To do – Both the line below containing "match l with" and the line containing "Lemma split_nonempty l", along with every line between them, should be repeated exactly; no other line belongs in the answer.

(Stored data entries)
(* ===== verification/Worktree.v ===== *)
(** * Worktree: what a commit stores and a checkout reads

    The facts behind the workspace theorems of src/src/repo/ephemeral.rs: paths as
    lists of names, the tree of directories that [build_tree] makes of them, the
    objects a commit writes, and the walk that reads them back. *)

From S2P Require Import Prelude Graph Ids Text Objects Store Lattice Access Walk Ephemeral.

(** ** Paths and names *)
Definition join_bytes (l : list bytes) : bytes :=
  match l with [] => [] | p :: qs => p ++ (qs ≫= λ q, x2f :: q) end.

Lemma join_segments l : join_bytes (split_byte x2f l) = l.
Proof. destruct (split_byte_join x2f l _ eq_refl) as (p & qs & -> & Hl & _). simpl. by rewrite <- Hl. Qed.

Lemma split_nonempty l : split_byte x2f l ≠ [].
Proof. destruct (split_byte_join x2f l _ eq_refl) as (p & qs & -> & _). done. Qed.

Lemma join_app l1 l2 : l1 ≠ [] → l2 ≠ [] → join_bytes (l1 ++ l2) = join_bytes l1 ++ x2f :: join_bytes l2.
Proof.
  destruct l1 as [|p qs]; [done|]. destruct l2 as [|p2 qs2]; [done|]. intros _ _. simpl.
  by rewrite bind_app, <- app_assoc, bind_cons.
Qed.

Lemma split_app a b : split_byte x2f (a ++ x2f :: b) = split_byte x2f a ++ split_byte x2f b.
Proof.
  induction a as [|c a IH]; simpl; [done|]. rewrite IH. case_decide; [done|].
  destruct (split_byte x2f a) as [|p ps] eqn:Hs; [|done]. by apply split_nonempty in Hs.
Qed.

Lemma segments_nonempty p : segments p ≠ [].
Proof. unfold segments. intros Hn%fmap_nil_inv. by apply split_nonempty in Hn. Qed.

Lemma segments_bytes p : str_bytes <$> segments p = split_byte x2f (str_bytes p).
Proof.
  unfold segments. rewrite <- list_fmap_compose. rewrite <- (list_fmap_id (split_byte _ _)) at 2.
  apply list_fmap_ext. intros i x _. apply str_bytes_str.
Qed.

Lemma segments_join p : bytes_str (join_bytes (str_bytes <$> segments p)) = p.
Proof. by rewrite segments_bytes, join_segments, bytes_str_bytes. Qed.

#[global] Instance segments_inj : Inj (=) (=) segments.
Proof. intros p q Heq. by rewrite <- (segments_join p), Heq, segments_join. Qed.

Lemma bytes_str_cat a b : bytes_str (a ++ b) = bytes_str a +:+ bytes_str b.
Proof.
  rewrite <- (bytes_str_bytes (bytes_str a +:+ bytes_str b)). by rewrite str_bytes_app, !str_bytes_str.
Qed.

Lemma segments_slash p r : segments (p +:+ "/" +:+ r) = segments p ++ segments r.
Proof. unfold segments. rewrite !str_bytes_app. simpl. by rewrite split_app, fmap_app. Qed.

(** A path below another one begins with its names. *)
Lemma segments_below p q rest : rest ≠ [] → segments q = segments p ++ rest →
  ∃ r, q = p +:+ "/" +:+ r ∧ rest = segments r.
Proof.
  intros Hr Hq. set (r := bytes_str (join_bytes (str_bytes <$> rest))).
  assert (q = p +:+ "/" +:+ r) as Heq.
  { rewrite <- (segments_join q), Hq, fmap_app, join_app.
    - by rewrite bytes_str_cat, segments_join.
    - intros Hn%fmap_nil_inv. by apply segments_nonempty in Hn.
    - intros Hn%fmap_nil_inv. done. }
  exists r. split; [done|]. rewrite Heq, segments_slash in Hq. by apply app_inv_head in Hq.
Qed.

(** The path at which the walk reports a file, from the names on the way. *)
Fixpoint path_of (pfx : string) (segs : list string) : string :=
  match segs with [] => pfx | name :: segs => path_of (full_path pfx name) segs end.

(** The walk drops a leading slash; otherwise it gives the path back. *)
Definition rooted (p : string) : bool := match str_bytes p with x2f :: _ => true | _ => false end.

Lemma path_of_below a qs : a ≠ [] →
  path_of (bytes_str a) (bytes_str <$> qs) = bytes_str (a ++ (qs ≫= λ q, x2f :: q)).
Proof.
  revert a. induction qs as [|q qs IH]; intros a Ha; simpl; [by rewrite app_nil_r|].
  assert (full_path (bytes_str a) (bytes_str q) = bytes_str (a ++ x2f :: q)) as ->.
  { unfold full_path. rewrite decide_False.
    - by rewrite bytes_str_cat.
    - intros Hn. apply (f_equal str_bytes) in Hn. by rewrite str_bytes_str in Hn. }
  rewrite IH by by destruct a. f_equal. by rewrite <- app_assoc.
Qed.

Answer to this task –
  match l with [] => [] | p :: qs => p ++ (qs ≫= λ q, x2f :: q) end.

Lemma join_segments l : join_bytes (split_byte x2f l) = l.
Proof. destruct (split_byte_join x2f l _ eq_refl) as (p & qs & -> & Hl & _). simpl. by rewrite <- Hl. Qed.

Lemma split_nonempty l : split_byte x2f l ≠ [].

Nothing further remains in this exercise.